Mixture Design is a specialized experimental design methodology for optimizing formulations where component proportions must sum to a fixed constant — typically 100% — where the constraint that x₁ + x₂ + ... + xₖ = 1 invalidates standard factorial designs (since components cannot be varied independently), requiring the simplex-based designs and Scheffé polynomial models specifically developed for constrained mixture spaces, with applications spanning CMP slurry formulation, photoresist solvent systems, alloy compositions, and cleaning chemistry optimization.
Why Standard Designs Fail for Mixtures
In a standard two-level factorial design, each factor is varied independently between its low and high values. For a mixture, this is mathematically impossible: increasing component A necessarily decreases at least one other component to maintain the sum = 1 constraint.
Example: Three-component slurry (abrasive particles A, oxidizer B, surfactant C).
- Cannot set A = 0.7, B = 0.7, C = 0.7 (sum = 2.1 ≠ 1)
- Varying A from 0.3 to 0.5 automatically changes B + C by -0.2
The experimental space for a k-component mixture is a (k-1)-dimensional simplex — a triangle for 3 components, tetrahedron for 4, etc.
Standard Mixture Designs
| Design Type | Points Included | Purpose |
|------------|----------------|---------|
| Simplex Lattice {k,m} | All compositions with xᵢ = 0, 1/m, 2/m, ..., 1 | Systematic coverage of simplex |
| Simplex Centroid | Vertices, edge midpoints, face centroids, overall centroid | Balanced exploration, efficient for interactions |
| Extreme Vertices | Vertices of constrained feasible region | When components have min/max bounds |
| D-optimal | Computer-generated, minimizes det(X'X)⁻¹ | Constrained regions, optimal for specific models |
| Augmented Designs | Above + interior points or star points | Better pure error estimation |
Scheffé Polynomial Models
Standard polynomial regression cannot be used for mixtures because of the collinearity induced by the sum constraint. Scheffé (1958) derived reparametrized models:
Linear (first-order): η = Σᵢ βᵢxᵢ (k parameters, no intercept — intercept absorbed into βᵢ)
Quadratic: η = Σᵢ βᵢxᵢ + Σᵢ<ⱼ βᵢⱼxᵢxⱼ (adds pairwise interaction terms)
Special Cubic: Adds βᵢⱼₖxᵢxⱼxₖ terms for three-way interactions
The quadratic model is most commonly used — it captures synergistic and antagonistic blending behavior (βᵢⱼ > 0 indicates synergy: the blend performs better than the linear combination of pure components).

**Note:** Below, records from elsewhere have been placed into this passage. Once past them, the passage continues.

(* ===== verification/AtpFrame.v ===== *)
(** What the calls of the promotion controller leave alone: every call but those on the
    [ActivePromotion] objects themselves keeps a reading of the cluster that the other
    components do not touch. *)

From S2P Require Import Prelude.
From S2P Require Import GoRuntime.
From S2P Require Import Errors.
From S2P Require Import KubeApi.
From S2P Require Import Frame.
From S2P Require Import ConfigTypes.
From S2P Require Import ComponentTypes.
From S2P Require Import QueueTypes.
From S2P Require Import TeamTypes.
From S2P Require Import AtpTypes.
From S2P Require Import RpcTypes.
From S2P Require Import QueueCtrl.
From S2P Require Import Interfaces.
From S2P Require Import Cleanup.
From S2P Require Import Outdated.
From S2P Require Import AtpCtrl.
Open Scope string_scope.
Open Scope list_scope.
Open Scope Z_scope.

(** ** The calls of the controller *)

(** The other components keep the reading [v]. *)
Class PromotionFrame (W : Type) `{GR : GoRuntime W, PC : PromotionCluster W, CC : ConfigController W,
    SC : SamsahaiController W} {V : Type} (v : W -> V) : Prop := {
  pf_runtime :: RuntimeFrame W v;
  pf_hist :: KFrame W ActivePromotionHistory v;
  pf_team :: KFrame W Team v;
  pf_queue :: KFrame W Queue v;
  pf_stable :: KFrame W StableComponent v;
  pf_objects :: forall k, KFrame W (KubeObj k) v;
  pf_config :: forall team, Preserves (cfg_Get team) v;
  pf_parents :: forall team, Preserves (cfg_GetParentComponents team) v;
  pf_engine :: forall team ns, Preserves (s2h_GetActivePromotionDeployEngine team ns) v;
  pf_engine_calls team ns w e w' : s2h_GetActivePromotionDeployEngine team ns w = (Ok e, w') ->
    forall ref, Preserves (de_Delete e ref) v /\ Preserves (de_ForceDelete e ref) v;
  pf_secret :: Preserves s2h_LoadTeamSecret (of_world v);
  pf_create_pre :: forall team ns, Preserves (s2h_CreatePreActiveEnvironment team ns) v;
  pf_promote :: forall ns by_ comps, Preserves (s2h_PromoteActiveEnvironment ns by_ comps) (of_world v);
  pf_destroy_active :: forall team ns, Preserves (s2h_DestroyActiveEnvironment team ns) v;
  pf_destroy_pre :: forall team ns, Preserves (s2h_DestroyPreActiveEnvironment team ns) v;
  pf_destroy_prev :: forall team ns, Preserves (s2h_DestroyPreviousActiveEnvironment team ns) v;
  pf_set_prev :: forall ns, Preserves (s2h_SetPreviousActiveNamespace ns) (of_world v);
  pf_set_active :: forall ns, Preserves (s2h_SetActiveNamespace ns) (of_world v);
  pf_notify :: forall rpt, Preserves (s2h_NotifyActivePromotionReport rpt) v;
}.

Section frame.
Context {W : Type} `{GR : GoRuntime W} `{GS : GoSort} `{PC : PromotionCluster W}
  `{CC : ConfigController W} `{SC : SamsahaiController W}.
Context (configs : SamsahaiConfig) (zone : Z).
Context {V : Type} (v : W -> V) {PF : PromotionFrame W v}.

(** ** Queues *)

#[export] Instance active_demoted_preserves team ns : Preserves (ensureQueueActiveDemoted team ns) v.
Proof. unfold ensureQueueActiveDemoted. preserves. Qed.
#[export] Instance promoted_preserves team ns : Preserves (ensureQueuePromotedToActive team ns) v.
Proof. unfold ensureQueuePromotedToActive. preserves. Qed.
#[export] Instance deployed_preserves team ns skip :
  Preserves (ensurePreActiveComponentsDeployed team ns skip) v.
Proof. unfold ensurePreActiveComponentsDeployed. preserves. Qed.
#[export] Instance tested_preserves team ns skip :
  Preserves (ensurePreActiveComponentsTested team ns skip) v.
Proof. unfold ensurePreActiveComponentsTested. preserves. Qed.

(** ** Configuration *)

#[export] Instance used_or_preserves {A} (d : A) team f : Preserves (used_or d team f) v.
Proof. unfold used_or. preserves. Qed.
#[export] Instance getTeam_preserves team : Preserves (getTeam team) v.
Proof. unfold getTeam. apply _. Qed.
#[export] Instance cleanup_timeout_preserves team : Preserves (getComponentCleanupTimeout team) v.
Proof. unfold getComponentCleanupTimeout. preserves. Qed.
#[export] Instance max_retry_preserves team : Preserves (getMaxActivePromotionRetry configs team) v.
Proof. unfold getMaxActivePromotionRetry. preserves. Qed.
#[export] Instance isTimeout_both {G} (g : ActivePromotion -> G) type :
  Preserves (isTimeoutFromConfig configs type) (of_both v g).
Proof.
  unfold isTimeoutFromConfig, getActivePromotionTimeout, getActiveDemotionTimeout,
    getActivePromotionRollbackTimeout. preserves.
Qed.
#[export] Instance target_both {G} (g : ActivePromotion -> G) : Preserves getTargetNamespace (of_both v g).
Proof. unfold getTargetNamespace. preserves. Qed.

(** ** Environments *)

#[export] Instance delete_all_components_preserves team ns start :
  Preserves (deleteAllComponentsInNamespace team ns start) v.
Proof.
  unfold deleteAllComponentsInNamespace.
  eapply (bind_preserves_post v (fun e =>
    forall ref, Preserves (de_Delete e ref) v /\ Preserves (de_ForceDelete e ref) v));
    [apply pf_engine_calls|apply _|].
  intros e Hcalls.
  assert (forall ref, Preserves (de_Delete e ref) v) by (intros; apply Hcalls).
  assert (forall ref, Preserves (de_ForceDelete e ref) v) by (intros; apply Hcalls).
  preserves. apply wait_preserves; try apply _; exact H0.
Qed.

#[export] Instance namespace_destroyed_preserves team ns : Preserves (ensureNamespaceDestroyed team ns) v.
Proof. unfold ensureNamespaceDestroyed. preserves. Qed.
#[export] Instance destroy_namespace_preserves msg (m : M W unit) :
  Preserves m v -> Preserves (destroy_namespace msg m) v.
Proof. intros. unfold destroy_namespace. preserves. Qed.
#[export] Instance destroy_environment_preserves env team ns start :
  Preserves (ensureDestroyEnvironment env team ns start) v.
Proof. unfold ensureDestroyEnvironment. preserves. Qed.
#[export] Instance destroy_previous_preserves team ns t :
  Preserves (destroyPreviousActiveEnvironmentAt team ns t) v.
Proof. unfold destroyPreviousActiveEnvironmentAt. preserves. Qed.
#[export] Instance destroy_active_both {G} (g : ActivePromotion -> G) start :
  Preserves (destroyActiveEnvironment start) (of_both v g).
Proof. unfold destroyActiveEnvironment. preserves. Qed.
#[export] Instance destroy_without_waiting_both {G} (g : ActivePromotion -> G) :
  Preserves destroy_without_waiting (of_both v g).
Proof. unfold destroy_without_waiting. preserves. Qed.

#[export] Instance namespace_ready_preserves ns : Preserves (ensureNamespaceReady ns) v.
Proof. unfold ensureNamespaceReady. preserves. Qed.
#[export] Instance namespace_updated_preserves a b : Preserves (ensureTeamNamespaceUpdated a b) v.
Proof. unfold ensureTeamNamespaceUpdated. preserves. Qed.
#[export] Instance create_pre_active_preserves team ns : Preserves (createPreActiveEnvironment team ns) v.
Proof. unfold createPreActiveEnvironment. preserves. Qed.
#[export] Instance deploy_stable_preserves ns comp : Preserves (deploy_stable ns comp) v.
Proof. unfold deploy_stable. preserves. Qed.
#[export] Instance deploy_stables_preserves comps ns : Preserves (deployStableComponentObjects comps ns) v.
Proof. unfold deployStableComponentObjects. preserves. Qed.
#[export] Instance stables_preserves ns : Preserves (getStableComponentObjects ns) v.
Proof. unfold getStableComponentObjects. apply _. Qed.

(** ** History and reports *)

Lemma delete_histories_preserves fuel items last i : Preserves (delete_histories fuel items last i) v.
Proof. revert i. induction fuel as [|fuel IH]; intros i; cbn [delete_histories]; preserves. Qed.
#[export] Instance history_range_preserves team sel :
  Preserves (deleteActivePromotionHistoryOutOfRange configs team sel) v.
Proof. unfold deleteActivePromotionHistoryOutOfRange. preserves. apply delete_histories_preserves. Qed.
#[export] Instance history_update_preserves name a : Preserves (updateActivePromotionHistory name a) v.
Proof. unfold updateActivePromotionHistory. preserves. Qed.
#[export] Instance history_create_both {G} (g : ActivePromotion -> G) :
  Preserves (createActivePromotionHistory configs) (of_both v g).
Proof. unfold createActivePromotionHistory. preserves. Qed.
#[export] Instance report_both {G} (g : ActivePromotion -> G) : Preserves (sendReport configs) (of_both v g).
Proof. unfold sendReport. preserves. Qed.

(** ** Promotion and rollback *)

#[export] Instance ensure_promoted_both {G} (g : ActivePromotion -> G) :
  Preserves ensureActiveEnvironmentPromoted (of_both v g).
Proof. unfold ensureActiveEnvironmentPromoted. preserves. Qed.
#[export] Instance demote_pre_preserves team ns : Preserves (demotePreActiveForRollback team ns) v.
Proof. unfold demotePreActiveForRollback. preserves. Qed.
#[export] Instance reset_preserves team ns : Preserves (resetTeamNamespace team ns) v.
Proof. unfold resetTeamNamespace. preserves. Qed.

(** The outdated components are the only part of a status that is written. *)
Lemma outdated_component_both {G} (g : ActivePromotionStatus -> G) o comp :
  (forall f s, g (s <| ast_OutdatedComponents ::= f |>) = g s) ->
  (forall b s, g (s <| ast_HasOutdatedComponent := b |>) = g s) ->
  Preserves (outdated_component zone o comp) (of_both v g).
Proof.
  intros Ho Hb. unfold outdated_component, SortByCreatedTimeDESC, getOutdatedComponent, put_outdated.
  preserves; try (apply mod_obj_both; intros; apply Ho).
  intros [newer i].
  unfold older_image, getOutdatedComponent, put_outdated.
  preserves; apply mod_obj_both; intros; solve [apply Ho|apply Hb].
Qed.
Lemma SetOutdatedDuration_both {G} (g : ActivePromotionStatus -> G) o :
  (forall f s, g (s <| ast_OutdatedComponents ::= f |>) = g s) ->
  (forall b s, g (s <| ast_HasOutdatedComponent := b |>) = g s) ->
  Preserves (SetOutdatedDuration zone o) (of_both v g).
Proof.
  intros Ho Hb. unfold SetOutdatedDuration. preserves. intros. by apply outdated_component_both.
Qed.
End frame.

Constrained Mixture Designs
Real formulations impose additional constraints beyond the sum = 1:
- Component lower bounds: xᵢ ≥ Lᵢ (minimum concentration for performance or stability)
- Component upper bounds: xᵢ ≤ Uᵢ (cost, toxicity, or processing constraints)
- Linear inequality constraints: xᵢ + xⱼ ≤ 0.4 (combined concentration limit)
These constraints transform the simplex into an irregular polyhedron. The feasible region's extreme vertices become the natural design points, and D-optimal or I-optimal computer-generated designs are used.
Semiconductor Applications
CMP (Chemical Mechanical Planarization) Slurry Optimization:
Components: Abrasive particles (colloidal silica or ceria), oxidizer (H₂O₂), pH buffer, corrosion inhibitor, surfactant.
Objective: Maximize removal rate for target material while minimizing dishing, erosion, and scratch defects.
Scheffé quadratic model identifies synergistic interactions (e.g., oxidizer + surfactant combination outperforms either alone).
Photoresist Solvent System:
Components: PGMEA (primary solvent), GBL, cyclohexanone.
Objective: Optimize viscosity for spin coating, dissolution contrast, and development rate.
Cleaning Chemistry:
Components: HF, H₂SO₄, H₂O₂, DI water.
Objective: Maximize native oxide removal rate while minimizing silicon loss and metallic contamination.
Analysis and Optimization
After fitting the Scheffé model, optimization uses constrained nonlinear programming to find the component proportions maximizing (or minimizing) the predicted response, subject to the mixture constraints. Desirability functions handle multi-response optimization (simultaneously optimize removal rate AND non-uniformity). The prediction variance across the simplex quantifies confidence in the model predictions for any proposed formulation.